I feel like I have to address the elephant in the room in regards to The Negotiator before I get too far into this Throwback. I really enjoy this film, I have ever since I first saw it, but this is the first time that I have re-watched it since the allegations about Kevin Spacey’s past have come to light. Yes, this has changed how I look at this film, as I’m sure it would any project involving Spacey. However, the story, the performances, and the supporting cast in The Negotiator are so good that I found that I was able to put this aside and still enjoy the film for what it is.
Starring Samuel L. Jackson, The Negotiator tells the story of Danny Roman (Jackson), a brilliant hostage negotiator for the Chicago Police Department who finds himself in the middle of a conspiracy to embezzle large amounts of money from the department’s disability fund. His partner, Nick Roenick (Paul Guilfoyle), tells him that he has evidence from an unnamed source, but when he’s killed Danny not only becomes the prime suspect in his murder but is also framed for the embezzlement. Left isolated from his former friends and co-workers, Danny takes hostages in order to clear his name.
The Negotiator begins as a fairly standard cop drama; it has the hero cop save the day at the beginning, they go for drinks to celebrate with their co-workers, they suddenly find themselves disgraced, then they have to hand in their gun and badge. It’s a set up that has been done before in many other films, one that you’ll be very familiar with. It’s what happens after this, though, that makes the film stand out.

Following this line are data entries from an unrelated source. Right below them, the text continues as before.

(* ===== verification/Witness.v ===== *)
(** * Witness and revocation decisions

    crates/platform/src/witness.rs and crates/platform/src/revocation.rs: the pure
    decisions of the platform about witness requests, revocations and rotation
    lineage.  chrono's RFC 3339 parser is a parameter. *)

From S2P Require Import Prelude External Utf8 FileSystem Json Float64 Manifest ManifestCanon.
From S2P Require Import Chain Crypto Keywrap Chronicle.

(** ** The ledger decision *)

Record WitnessEntry := mkWitnessEntry {
  we_sequence : N; (* u64 *)
  we_tip : bytes;
  we_observed_at : bytes;
}.

Global Instance witness_entry_eq_dec : EqDecision WitnessEntry.
Proof. solve_decision. Defined.

Inductive WitnessDecision :=
  | Record_ (prev : option WitnessEntry)
  | Replay (existing : WitnessEntry) (prev : option WitnessEntry)
  | Fork (existing_tip : bytes)
  | Rollback (max_sequence : N).

(** [iter.max_by_key(|e| e.sequence)]: the last of the maximal elements. *)
Definition max_by_sequence (l : list WitnessEntry) : option WitnessEntry :=
  foldl (λ acc e, match acc with
                  | None => Some e
                  | Some m => if (we_sequence m <=? we_sequence e)%N then Some e else Some m
                  end) None l.

Definition prev_entry (existing : list WitnessEntry) (sequence : N) : option WitnessEntry :=
  max_by_sequence (List.filter (λ e, we_sequence e <? sequence)%N existing).

(** [iter.map(|e| e.sequence).max()] *)
Definition max_sequence_of (l : list WitnessEntry) : option N :=
  foldl (λ acc e, match acc with
                  | None => Some (we_sequence e)
                  | Some m => Some (N.max m (we_sequence e))
                  end) None l.

Definition decide_witness (existing : list WitnessEntry) (sequence : N) (tip : bytes)
    : WitnessDecision :=
  match List.find (λ e, we_sequence e =? sequence)%N existing with
  | Some same =>
      if decide (we_tip same = tip) then Replay same (prev_entry existing sequence)
      else Fork (we_tip same)
  | None =>
      match max_sequence_of existing with
      | Some m =>
          if (sequence <=? m)%N then Rollback m else Record_ (prev_entry existing sequence)
      | None => Record_ (prev_entry existing sequence)
      end
  end.

Record WitnessReceipt := mkWitnessReceipt {
  wrc_device_pub : bytes;
  wrc_device_registered : bool;
  wrc_sequence : N;
  wrc_tip : bytes;
  wrc_observed_at : bytes;
  wrc_prev_sequence : option N;
  wrc_prev_tip : option bytes;
  wrc_prev_observed_at : option bytes;
  wrc_jti : bytes;
}.

Definition build_receipt (device_pub : bytes) (registered : bool) (sequence : N) (tip : bytes)
    (observed_at : bytes) (prev : option WitnessEntry) (jti : bytes) : WitnessReceipt :=
  mkWitnessReceipt device_pub registered sequence tip observed_at
    (we_sequence <$> prev) (we_tip <$> prev) (we_observed_at <$> prev) jti.

(** ** Revocation *)

Record RevocationState := mkRevocationState {
  revoked_at : option bytes;
  min_epoch : option N; (* u32 *)
}.

(** [DateTime::parse_from_rfc3339]: the instant in nanoseconds. *)
Class Chrono := parse_rfc3339 : bytes → option Z.

Inductive RevokeOutcome :=
  | Apply (revoked_at : bytes) (min_epoch : option N)
  | Reject (msg : bytes).

Section Revocation.
Context `{Chrono}.

Definition malformed (r : bytes) : bytes := lit "malformed revoked_at: " ++ r.

Definition new_revoked_at (current req : option bytes) (now : bytes) : result bytes bytes :=
  match current, req with
  | None, None => Ok now
  | None, Some r =>
      match parse_rfc3339 r with None => Err (malformed r) | Some _ => Ok r end
  | Some c, None => Ok c
  | Some c, Some r =>
      match parse_rfc3339 c, parse_rfc3339 r with
      | Some cd, Some rd =>
          if (rd <=? cd)%Z then Ok r
          else Err (lit "revoked_at may only move earlier, never later")
      | _, _ => Err (malformed r)
      end
  end.

Definition new_min_epoch (current req : option N) : result bytes (option N) :=
  match current, req with
  | cur, None => Ok cur
  | None, Some r => Ok (Some r)
  | Some c, Some r =>
      if (c <=? r)%N then Ok (Some r)
      else Err (lit "min_epoch must be non-decreasing (current " ++ fmt_N c ++ lit ", got "
                ++ fmt_N r ++ lit ")")
  end.

Definition decide_revoke (current : RevocationState) (req_revoked_at : option bytes)
    (req_min_epoch : option N) (now : bytes) : RevokeOutcome :=
  match new_revoked_at (revoked_at current) req_revoked_at now with
  | Err msg => Reject msg
  | Ok ra =>
      match new_min_epoch (min_epoch current) req_min_epoch with
      | Err msg => Reject msg
      | Ok me => Apply ra me
      end
  end.
End Revocation.

Definition is_revoked (st : RevocationState) : bool :=
  match revoked_at st with Some _ => true | None => false end.

Definition epoch_allowed (floor : option N) (archive_epoch : N) : bool :=
  match floor with Some f => (f <=? archive_epoch)%N | None => true end.

Definition is_record (d : WitnessDecision) : bool :=
  match d with Record_ _ => true | _ => false end.

Definition refuse_revoked_witness (revoked : bool) (d : WitnessDecision) : bool :=
  revoked && is_record d.

Definition refuse_superseded (rotation_seq : option N) (sequence : N) (d : WitnessDecision) : bool :=
  match rotation_seq with
  | Some rseq => (rseq <? sequence)%N && is_record d
  | None => false
  end.

Inductive LineageCheck :=
  | LineageOk (old_pub : bytes) (rotation_seq : N)
  | LineageReject (msg : bytes).

Section Lineage.
Context `{Blake3} `{Hex} `{Base64} `{Ed25519} `{P256} `{SerdeJson}.

Definition verify_lineage_rotation (rec : RotationRecord) (req_device_pub : bytes)
    (req_sequence : N) (req_tip : bytes) : LineageCheck :=
  if negb (rotation_verify rec) then
    LineageReject (lit "rotation co-signature/epoch verification failed")
  else if negb (bool_decide (new_public_key (rr_new rec) = req_device_pub)) then
    LineageReject (lit "rotation new.public_key does not match the request device_pub")
  else if negb (rr_sequence rec =? req_sequence)%N then
    LineageReject (lit "rotation sequence " ++ fmt_N (rr_sequence rec)
      ++ lit " does not match request sequence " ++ fmt_N req_sequence)
  else if negb (bool_decide (format_archive_id (rotation_digest rec) = req_tip)) then
    LineageReject (lit "rotation digest does not match the witnessed tip")
  else LineageOk (old_public_key (rr_old rec)) (rr_sequence rec).
End Lineage.

(** ** The ledger decision, characterized *)

Lemma max_sequence_of_go l acc :
  foldl (λ acc e, match acc with
                  | None => Some (we_sequence e)
                  | Some m => Some (N.max m (we_sequence e))
                  end) (Some acc) l
  = Some (foldr N.max acc (we_sequence <$> l)).
Proof.
  revert acc; induction l as [|e l IH]; intros acc; cbn; [done|]. rewrite IH. f_equal.
  clear IH. induction l as [|x l IH]; cbn; [lia|]. rewrite IH. lia.
Qed.

Lemma max_sequence_of_None l : max_sequence_of l = None ↔ l = [].
Proof.
  destruct l as [|e l]; [done|]. unfold max_sequence_of. cbn. by rewrite max_sequence_of_go.
Qed.

Lemma max_sequence_of_Some l m :
  max_sequence_of l = Some m ↔
  (∃ e, e ∈ l ∧ we_sequence e = m) ∧ ∀ e, e ∈ l → (we_sequence e ≤ m)%N.
Proof.
  assert (∀ l acc, (∀ e, e ∈ l → we_sequence e ≤ foldr N.max acc (we_sequence <$> l))%N
    ∧ (acc ≤ foldr N.max acc (we_sequence <$> l))%N
    ∧ (foldr N.max acc (we_sequence <$> l) = acc
       ∨ ∃ e, e ∈ l ∧ we_sequence e = foldr N.max acc (we_sequence <$> l))) as Hgo.
  { clear. induction l as [|x l IH]; intros acc; cbn.
    - split_and!; [set_solver|lia|by left].
    - destruct (IH acc) as (Hall & Hacc & Hwit). split_and!.
      + intros e [->|He]%elem_of_cons; [lia|]. apply Hall in He. lia.
      + lia.
      + destruct (N.max_spec (we_sequence x) (foldr N.max acc (we_sequence <$> l))) as [[? ->]|[? ->]].
        * destruct Hwit as [?|(e & ? & ?)]; [by left|right; exists e; set_solver].
        * right. exists x. set_solver. }
  destruct l as [|e l].
  { split; [done|]. intros [(e & He & _) _]. set_solver. }
  unfold max_sequence_of. cbn. rewrite max_sequence_of_go.
  destruct (Hgo l (we_sequence e)) as (Hall & Hacc & Hwit). split.
  - intros [= <-]. split.
    + destruct Hwit as [->|(x & ? & ?)]; [exists e|exists x]; set_solver.
    + intros x [->|Hx]%elem_of_cons; auto.
  - intros [(x & Hx & <-) Hub]. f_equal. apply N.le_antisymm.
    + destruct Hwit as [->|(y & Hy & <-)]; apply Hub; set_solver.
    + apply elem_of_cons in Hx as [->|Hx]; auto.
Qed.

Lemma find_sequence_None l q :
  List.find (λ e, we_sequence e =? q)%N l = None ↔ ∀ e, e ∈ l → we_sequence e ≠ q.
Proof.
  split.
  - intros Hf e He. apply list_elem_of_In in He. apply (List.find_none _ _ Hf), N.eqb_neq in He. done.
  - intros Hall. destruct (List.find _ _) as [e|] eqn:E; [|done].
    apply List.find_some in E as [He%list_elem_of_In Heq%N.eqb_eq]. by destruct (Hall e He).
Qed.

(** A tip is recorded exactly when its sequence is above every witnessed one. *)
Lemma decide_record_iff l q t :
  is_record (decide_witness l q t) = true ↔ ∀ e, e ∈ l → (we_sequence e < q)%N.
Proof.
  unfold decide_witness. destruct (List.find _ _) as [same|] eqn:Hf.
  - apply List.find_some in Hf as [Hin%list_elem_of_In Heq%N.eqb_eq].
    split; [by case_decide|]. intros Hall. apply Hall in Hin. lia.
  - rewrite find_sequence_None in Hf.
    destruct (max_sequence_of l) as [m|] eqn:Hm.
    + apply max_sequence_of_Some in Hm as [(e & He & <-) Hub].
      destruct (N.leb_spec q (we_sequence e)); cbn.
      * split; [done|]. intros Hall. apply Hall in He. lia.
      * split; [|done]. intros _ x Hx. apply Hub in Hx. lia.
    + apply max_sequence_of_None in Hm as ->. split; [|done]. set_solver.
Qed.

Lemma find_sequence_Some l q e :
  List.find (λ e, we_sequence e =? q)%N l = Some e → e ∈ l ∧ we_sequence e = q.
Proof. intros [? ?%N.eqb_eq]%List.find_some. split; [by apply list_elem_of_In|done]. Qed.

Lemma decide_replay_inv l q t e p :
  decide_witness l q t = Replay e p → e ∈ l ∧ we_sequence e = q ∧ we_tip e = t.
Proof.
  unfold decide_witness. destruct (List.find _ _) as [same|] eqn:Hf.
  - apply find_sequence_Some in Hf as [? ?]. case_decide; [|done]. by intros [= <- _].
  - repeat case_match; done.
Qed.

(** With one row per sequence, the decision is determined by the ledger. *)
Definition unique_sequences (l : list WitnessEntry) : Prop :=
  ∀ e e', e ∈ l → e' ∈ l → we_sequence e = we_sequence e' → e = e'.

Lemma decide_cases l q t :
  unique_sequences l →
  match decide_witness l q t with
  | Record_ p => (∀ e, e ∈ l → we_sequence e < q)%N ∧ p = max_by_sequence l
  | Replay e p => e ∈ l ∧ we_sequence e = q ∧ we_tip e = t ∧ p = prev_entry l q
  | Fork t' => ∃ e, e ∈ l ∧ we_sequence e = q ∧ we_tip e = t' ∧ t' ≠ t
  | Rollback m => (∀ e, e ∈ l → we_sequence e ≠ q) ∧ (q < m)%N
      ∧ (∃ e, e ∈ l ∧ we_sequence e = m) ∧ ∀ e, e ∈ l → (we_sequence e ≤ m)%N
  end.
Proof.
  intros Hu. pose proof (decide_record_iff l q t) as Hrec. unfold decide_witness in *.
  destruct (List.find _ _) as [same|] eqn:Hf.
  - apply find_sequence_Some in Hf as [? ?]. case_decide; [done|]. eauto.
  - rewrite find_sequence_None in Hf.
    assert ((∀ e, e ∈ l → we_sequence e < q)%N → prev_entry l q = max_by_sequence l) as Hprev.
    { intros Hall. unfold prev_entry. f_equal. clear -Hall.
      induction l as [|x l IH]; cbn; [done|].
      rewrite (proj2 (N.ltb_lt _ _)) by (apply Hall; set_solver). f_equal. apply IH. set_solver. }
    destruct (max_sequence_of l) as [m|] eqn:Hm; [|naive_solver].
    apply max_sequence_of_Some in Hm as [(e & He & <-) Hub].
    destruct (N.leb_spec q (we_sequence e)).
    + split_and!; [done| |eauto|done]. specialize (Hf e He). lia.
    + naive_solver.
Qed.

(** ** The previous entry *)

Lemma max_by_sequence_spec l :
  match max_by_sequence l with
  | None => l = []
  | Some m => m ∈ l ∧ ∀ e, e ∈ l → (we_sequence e ≤ we_sequence m)%N
  end.
Proof.
  induction l as [|x l IH] using rev_ind; [done|].
  unfold max_by_sequence in *. rewrite foldl_snoc.
  destruct (foldl _ None l) as [m|].
  - destruct IH as [Hm Hub]. destruct (N.leb_spec (we_sequence m) (we_sequence x)).
    + split; [set_solver|]. intros e. rewrite elem_of_app, list_elem_of_singleton.
      intros [He| ->]; [apply Hub in He; lia|lia].
    + split; [set_solver|]. intros e. rewrite elem_of_app, list_elem_of_singleton.
      intros [He| ->]; [auto|lia].
  - subst. cbn. split; [set_solver|]. intros e. rewrite list_elem_of_singleton. by intros ->.
Qed.

(** ** Revocation is monotone *)

Section RevocationLemmas.
Context `{Chrono}.

(** [st'] is at least as strict as [st]: once revoked always revoked, never from a later
    instant, and the epoch floor never sinks. *)
Record stricter (st st' : RevocationState) : Prop := {
  sr_revoked c : revoked_at st = Some c → ∃ r, revoked_at st' = Some r
    ∧ (r = c ∨ ∃ cd rd, parse_rfc3339 c = Some cd ∧ parse_rfc3339 r = Some rd ∧ (rd ≤ cd)%Z);
  sr_floor f : min_epoch st = Some f → ∃ f', min_epoch st' = Some f' ∧ (f ≤ f')%N;
}.

Lemma new_revoked_at_ok c r now ra :
  new_revoked_at c r now = Ok ra →
  match c with
  | None => ra = default now r
  | Some c => ra = c
      ∨ ∃ cd rd, parse_rfc3339 c = Some cd ∧ parse_rfc3339 ra = Some rd ∧ (rd ≤ cd)%Z
  end.
Proof.
  unfold new_revoked_at. destruct c as [c|], r as [r|]; cbn.
  - destruct (parse_rfc3339 c) as [cd|] eqn:Hc, (parse_rfc3339 r) as [rd|] eqn:Hr; try done.
    destruct (Z.leb_spec rd cd); [|done]. intros [= <-]. right. eauto.
  - intros [= <-]. by left.
  - destruct (parse_rfc3339 r); [by intros [= <-]|done].
  - by intros [= <-].
Qed.

Lemma new_min_epoch_ok c r me :
  new_min_epoch c r = Ok me → ∀ f, c = Some f → ∃ f', me = Some f' ∧ (f ≤ f')%N.
Proof.
  unfold new_min_epoch. intros Hm f ->. destruct r as [r|].
  - destruct (N.leb_spec f r); [|done]. injection Hm as <-. eauto.
  - injection Hm as <-. eauto.
Qed.

Lemma decide_revoke_stricter st r me now ra me' :
  decide_revoke st r me now = Apply ra me' →
  stricter st (mkRevocationState (Some ra) me').
Proof.
  unfold decide_revoke. destruct (new_revoked_at _ _ _) as [ra'|] eqn:Hra; [|done].
  destruct (new_min_epoch _ _) as [me''|] eqn:Hme; [|done]. intros [= -> ->].
  apply new_revoked_at_ok in Hra. constructor.
  - intros c Hc. rewrite Hc in Hra. exists ra. eauto.
  - intros f Hf. by apply (new_min_epoch_ok _ _ _ Hme).
Qed.

Lemma stricter_refl st : stricter st st.
Proof. constructor; [eauto|]. intros f ->. exists f. split; [done|lia]. Qed.

Lemma stricter_trans st1 st2 st3 : stricter st1 st2 → stricter st2 st3 → stricter st1 st3.
Proof.
  intros [R1 F1] [R2 F2]. constructor.
  - intros c Hc. destruct (R1 c Hc) as (r & Hr & Hle). destruct (R2 r Hr) as (r' & Hr' & Hle').
    exists r'. split; [done|].
    destruct Hle as [->|(cd & rd & ? & ? & ?)], Hle' as [->|(cd' & rd' & ? & ? & ?)]; eauto 10.
    right. exists cd, rd'. split_and!; [done|done|]. simplify_eq. lia.
  - intros f Hf. destruct (F1 f Hf) as (f' & Hf' & ?). destruct (F2 f' Hf') as (f'' & ? & ?).
    exists f''. split; [done|lia].
Qed.
End RevocationLemmas.

Section LineageLemmas.
Context `{Blake3} `{Hex} `{Base64} `{Ed25519} `{P256} `{SerdeJson}.

Lemma verify_lineage_ok rec pub q t old rq :
  verify_lineage_rotation rec pub q t = LineageOk old rq ↔
  rotation_verify rec = true ∧ new_public_key (rr_new rec) = pub ∧ rr_sequence rec = q
  ∧ format_archive_id (rotation_digest rec) = t
  ∧ old = old_public_key (rr_old rec) ∧ rq = rr_sequence rec.
Proof.
  unfold verify_lineage_rotation. destruct (rotation_verify rec); cbn; [|naive_solver].
  case_bool_decide; cbn; [|naive_solver].
  destruct (N.eqb_spec (rr_sequence rec) q); cbn; [|naive_solver].
  case_bool_decide; cbn; naive_solver.
Qed.
End LineageLemmas.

The majority of the film has Jackson and his hostages in one office set, whilst his former colleagues attempt to defuse the situation. Because of the fact that Jackson’s character is trained in how to defuse a hostage situation, you’re not sure which cops are there to do their job and which ones are part of the conspiracy, and the central mystery of who is behind everything adds extra stakes to the whole thing.
The Negotiator is light on action and heavy on dialogue, but it’s the perfect film for it. Gun fights and punches would feel completely out of place here as the film tries to take a more real world approach to the police force and how they would act in a hostage situation.
Thanks to the film’s supporting cast you never feel bored, or that the film needs an action sequence to make things exciting. So many of the members of the police force are cast with great actors that a lot of film and television fans will instantly recognise. Ron Rifkin from Alias, John Spencer from The West Wing, David Morse from The Green Mile, Paul Giamatti from Billions, Bruce Beatty from Straight Outta Compton, and Michael Cudlitz from The Walking Dead, to name but a small few of the amazing cast of great character actors.
With a sharp and well paced story, a really clever script, and an amazing cast to populate the world, The Negotiator is one of the better examples of a police thriller, one that takes a different approach and puts the focus on the police, rather than the hunt for a villain, in a story that keeps you guessing as to who the real bad guys are right until the end.